Thamiris: O que pode acontecer é falta de sono, dificuldade de organizar um raciocínio na hora de falar, pensar. Quando vem uma situação difícil, muita irritabilidade, baixa paciência. Todos esses são sinais de alerta, de “olha, eu preciso parar”. Além disso, algumas somatizações, como começar a ter muita dor de cabeça, dor nas costas, dores em alguns órgãos, alergia de pele ou dor de garganta. Tudo isso são somatizações que o seu corpo está mandando. A irritabilidade, privação de sono, dor de cabeça, sentir-se estressado e o olho trêmulo, que também é um sinal de estresse, são pontos de atenção.

 

MEiShop: E em relação aos sinais de como a saúde mental abalada pode interferir no negócio? 

Thamiris: Em relação ao negócio, acaba que nós temos uma tendência a olhar mais para aquilo que gostamos, que não cause desconforto. Então, quando estamos em um pique de estresse ou quando não estamos emocionalmente saudáveis, fugimos daquilo que nos gera desconforto. Por exemplo, eu tenho uma tendência a “ser mais pessoas”, então vou olhar mais para a gestão de pessoas, mas não vou ligar tanto para os aspectos financeiros, de planejamento ou inovação. E aí, eu acabo deixando isso de lado e essas consequências podem aparecer. E como o microempreendedor precisa olhar para muitos temas, se ele não estiver bem emocionalmente, ele não consegue lidar com essas questões, pela tendência de deixar de lado aquilo que não gosta muito de trabalhar no dia a dia. No meu ver, eu acho que esse é um primeiro sinal. 

 

MEiShop: A partir da sua experiência com RH, você tem orientações clássicas ou mesmo conselhos para a rotina do microempreendedor individual? 
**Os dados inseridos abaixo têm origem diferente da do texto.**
(** C3. A completed auction at slot [_slot]: without an accepted bid the
    reply is 204 and the cache is unchanged; otherwise the reply carries the
    best bid, of block hash [H], and the cache differs exactly at key
    [(_slot, H)], where the stored record lists the relays whose accepted
    bids were for [H].  Every interleaving of the tasks ends with the reply
    of the handler, which is then the outcome of the sequential auction on
    the order in which the tasks took the mutex. *)
Theorem auction_fills_bid_cache vars _slot :
  validVars vars _slot →
  (∀ arrivals, ∃ out,
    handleGetHeader VerifySignature m vars arrivals = Some out ∧
    out_contacted out = m_relays m ∧
    match acceptedBids VerifySignature m (parent_hash vars) arrivals with
    | [] =>
        out_reply out = Reply StatusNoContent BodyNone ∧
        out_bids out = bids m
    | acc =>
        ∃ a, firstHighest acc a ∧
          let H := bidHash VerifySignature m (parent_hash vars) a in
          let stored :=
            {| t := ar_now a; response := http_dst (ar_http a); blockHash := H;
               relays := deliveredBy VerifySignature m (parent_hash vars) acc H |} in
          out_reply out = respondOK (BodyHeader (http_dst (ar_http a))) ∧
          out_bids out = <[(_slot, H) := stored]> (bids m) ∧
          out_bids out !! (_slot, H) = Some stored ∧
          (∀ k, k ≠ (_slot, H) → out_bids out !! k = bids m !! k)
    end) ∧
  (∀ s,
     reachable (auction_step VerifySignature m (parent_hash vars) _slot)
       auction_start s →
     (∃ tr s', run (auction_step VerifySignature m (parent_hash vars) _slot) s tr
               = Some s' ∧ is_Some (as_reply s')) ∧
     ∀ out, as_reply s = Some out →
       Forall (λ pc, pc = ADone) (as_tasks s) ∧
       length (as_arrivals s) = length (m_relays m) ∧
       handleGetHeader VerifySignature m vars (as_arrivals s) = Some out).
Proof.
  intros Hvalid. split.
  - intros arrivals.
    destruct (handleGetHeader_outcome vars _slot arrivals Hvalid)
      as (out & Hout & Hcont & Hacc).
    exists out. split_and!; [done|done|].
    destruct (acceptedBids _ _ _ _) as [|a0 acc0]; [done|].
    destruct Hacc as (a & Hfh & Hreply & Hbids). exists a. split; [done|].
    simpl. split_and!; [done|done| |].
    + rewrite Hbids. apply lookup_insert_eq.
    + intros k Hk. rewrite Hbids. by apply lookup_insert_ne.
  - intros s Hs. split; [by apply auction_eventually_replies|].
    intros out Hout.
    by apply (auction_refines VerifySignature m (parent_hash vars) _slot vars).
Qed.

End AuctionClaims.

(** ** [handleStatus]: the invariant *)

Ltac status_weigh Hi pc' :=
  pose proof (sum_list_with_lookup st_pending _ _ _ Hi);
  pose proof (sum_list_with_insert st_pending _ _ _ pc' Hi);
  pose proof (sum_list_with_insert st_counted _ _ _ pc' Hi);
  pose proof (sum_list_with_insert st_cancelled _ _ _ pc' Hi);
  pose proof (sum_list_with_insert st_passed _ _ _ pc' Hi);
  pose proof (sum_list_with_insert st_passedOk _ _ _ pc' Hi);
  pose proof (sum_list_with_insert st_lost _ _ _ pc' Hi);
  pose proof (sum_list_with_insert st_remaining _ _ _ pc' Hi).

Lemma wrap32_succ n : wrap32 (wrap32 n + 1) = wrap32 (n + 1).
Proof. unfold wrap32. by rewrite Z.add_mod_idemp_l. Qed.

Lemma status_init_inv m : status_inv m status_init.
Proof. split; simpl; try done; lia. Qed.

(** The fields of the invariant that a step changes by bookkeeping only. *)
Ltac status_field :=
  match goal with
  | |- (_ <= _)%nat => lia
  | Hdis : relayCheck ?m = false → st_tasks ?s = [], Hi : st_tasks ?s !! _ = Some _
    |- relayCheck ?m = false → _ =>
      let Hd := fresh in intros Hd; rewrite (Hdis Hd) in Hi; done
  | |- _ = Z.of_nat _ => lia
  | Hnum : st_num ?s = _ |- st_num ?s = wrap32 _ => rewrite Hnum; f_equal; lia
  | Hctx : st_ctx ?s = true → _ |- st_ctx ?s = true → _ =>
      let Hc := fresh in
      intros Hc; destruct (Hctx Hc); [by left|right; simpl in *; lia]
  | |- (0 < _)%nat → (0 < _)%nat => simpl in *; lia
  | |- _ = 0%nat => simpl in *; lia
  | Hreply : ∀ r, st_reply ?s = Some r → _ |- ∀ r, st_reply ?s = Some r → _ =>
      let r := fresh in let Hr := fresh in let Hp := fresh in
      intros r Hr; destruct (Hreply r Hr) as [Hp _]; simpl in *; lia
  end.

Lemma status_step_inv m s e s' :
  status_inv m s → status_step m s e = Some s' → status_inv m s'.
Proof.
  intros [Hsp Hdis Hwg Hnum Hctx Hfirst Hlost Hreply] Hstep.
  destruct e as [|i err|i|i|i|i|]; simpl in Hstep.
  - (* spawn *)
    destruct (relayCheck m) eqn:Hrc; [|done]. simpl in Hstep.
    case_bool_decide as Hr; [|done]. case_bool_decide as Hlen; [|done].
    simpl in Hstep. injection Hstep as <-.
    split; simpl; rewrite ?length_app, ?sum_list_with_app; simpl;
      rewrite ?Nat.add_0_r.
    + lia.
    + intros; congruence.
    + lia.
    + done.
    + done.
    + done.
    + lia.
    + intros r Hr'. congruence.
  - (* SendHTTPRequest returns *)
    destruct (st_tasks s !! i) as [[]|] eqn:Hi; try done.
    injection Hstep as <-. status_weigh Hi (SReturned err).
    split; simpl in *; rewrite ?length_insert; status_field.
  - (* the test *)
    destruct (st_tasks s !! i) as [[|err| | | |]|] eqn:Hi; try done.
    destruct (bool_decide (err ≠ None) && negb (st_ctx s)) eqn:Hg;
      injection Hstep as <-.
    + status_weigh Hi (SExiting false err).
      apply andb_true_iff in Hg as [Hg%bool_decide_eq_true _].
      destruct err; [|done].
      split; simpl in *; rewrite ?length_insert; status_field.
    + status_weigh Hi (SAdding err).
      split; simpl in *; rewrite ?length_insert;
        [status_field..| |status_field|status_field].
      intros _. apply andb_false_iff in Hg as [Hg|Hg].
      * apply bool_decide_eq_false in Hg.
        assert (err = None) as -> by (destruct err; [by destruct Hg|done]).
        simpl in *. lia.
      * apply negb_false_iff in Hg. destruct (Hctx Hg) as [Hr|Hc].
        -- destruct (st_reply s) as [r|] eqn:Hr'; [|done].
           destruct (Hreply r eq_refl) as [Hp _]. lia.
        -- assert (0 < sum_list_with st_passed (st_tasks s))%nat.
           { eapply Nat.lt_le_trans; [exact Hc|].
             apply sum_list_with_le. by intros [| | | |[]|[]]; simpl; lia. }
           specialize (Hfirst ltac:(done)). destruct err; simpl in *; lia.
  - (* atomic.AddUint32 *)
    destruct (st_tasks s !! i) as [[| |err| | |]|] eqn:Hi; try done.
    injection Hstep as <-. status_weigh Hi (SCancelling err).
    destruct err; split; simpl in *; rewrite ?length_insert; try status_field.
    all: rewrite Hnum, wrap32_succ; f_equal; lia.
  - (* cancel() *)
    destruct (st_tasks s !! i) as [[| | |err| |]|] eqn:Hi; try done.
    injection Hstep as <-. status_weigh Hi (SExiting true err).
    destruct err; split; simpl in *; rewrite ?length_insert; try status_field.
    all: intros _; right; lia.
  - (* wg.Done() *)
    destruct (st_tasks s !! i) as [[| | | |c err|]|] eqn:Hi; try done.
    injection Hstep as <-. status_weigh Hi (SDone c err).
    destruct c, err; split; simpl in *; rewrite ?length_insert; status_field.
  - (* the reply *)
    destruct (st_reply s) eqn:Hr; [done|].
    destruct (relayCheck m) eqn:Hrc; simpl in Hstep.
    + case_bool_decide as Hlen; [|done]. case_bool_decide as Hz; [|done].
      simpl in Hstep. injection Hstep as <-.
      split; simpl; try done.
      * intros; congruence.
      * intros _. by left.
      * intros r [= <-]. rewrite Hrc. split; [lia|done].
    + injection Hstep as <-. split; simpl; try done.
      * intros _. by apply Hdis.
      * intros Hc. by left.
      * intros r [= <-]. rewrite Hrc. rewrite (Hdis eq_refl). done.
Qed.

Lemma status_reachable_inv m s :
  reachable (status_step m) status_init s → status_inv m s.
Proof.
  apply reachable_inv; [apply status_init_inv|].
  intros ???. apply status_step_inv.
Qed.

Lemma status_step_measure m s e s' :
  status_step m s e = Some s' → (status_measure m s' < status_measure m s)%nat.
Proof.
  intros Hstep. unfold status_measure.
  destruct e as [|i err|i|i|i|i|]; simpl in Hstep.
  - destruct (relayCheck m); [|done]. simpl in Hstep.
    case_bool_decide as Hr; [|done]. case_bool_decide as Hlen; [|done].
    simpl in Hstep. injection Hstep as <-. simpl.
    rewrite length_app, sum_list_with_app. simpl. lia.
  - destruct (st_tasks s !! i) as [[]|] eqn:Hi; try done.
    injection Hstep as <-. status_weigh Hi (SReturned err).
    simpl in *. rewrite length_insert. lia.
  - destruct (st_tasks s !! i) as [[|err| | | |]|] eqn:Hi; try done.
    destruct (bool_decide (err ≠ None) && negb (st_ctx s)); injection Hstep as <-.
    + status_weigh Hi (SExiting false err). simpl in *. rewrite length_insert. lia.
    + status_weigh Hi (SAdding err). simpl in *. rewrite length_insert. lia.
  - destruct (st_tasks s !! i) as [[| |err| | |]|] eqn:Hi; try done.
    injection Hstep as <-. status_weigh Hi (SCancelling err).
    simpl in *. rewrite length_insert. lia.
  - destruct (st_tasks s !! i) as [[| | |err| |]|] eqn:Hi; try done.
    injection Hstep as <-. status_weigh Hi (SExiting true err).
    simpl in *. rewrite length_insert. lia.
  - destruct (st_tasks s !! i) as [[| | | |c err|]|] eqn:Hi; try done.
    injection Hstep as <-. status_weigh Hi (SDone c err).
    simpl in *. rewrite length_insert. lia.
  - destruct (st_reply s) eqn:Hr; [done|].
    destruct (negb (relayCheck m)); [injection Hstep as <-; simpl; lia|].
    destruct (_ && _); [|done]. injection Hstep as <-. simpl. lia.
Qed.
Thamiris: A busca do autoconhecimento constante. Todas as pessoas, principalmente líderes de negócios, precisam praticar o autoconhecimento, a autopercepção e entender os próprios limites. O processo terapêutico é essencial, pois é a partir dele que conseguimos desenvolver o autoconhecimento. Para o microempreendedor, uma estratégia que funciona muito é a mentoria, porque ele procura no mercado indivíduos que já viveram os mesmos desafios que ele está vivendo agora, para ajudá-lo no direcionamento, já que ele não tem uma diretriz bem estabelecida. A mentoria ajuda essas pessoas com um direcionamento mais objetivo, pois é um aconselhamento e que tira um pouco o microempreendedor desse trabalho solitário; é alguém com quem ele pode contar. Acho que as pessoas também precisam buscar a espiritualidade, que não é só religião, mas sim aquilo que vai além do que está aqui na nossa vista. Praticar isso é uma recomendação terapêutica. Acredito que esses são os principais pontos: autoconhecimento, desenvolver a autopercepção por meio da mentoria, terapia e espiritualidade. São os principais pontos para qualquer pessoa, principalmente para o microempreendedor, que tem tantas responsabilidades e muita autonomia.

 

Thamiris Maciel é psicóloga e gerente de RH na Paschoalotto desde 2013, formada pela UNESP Bauru em 2012.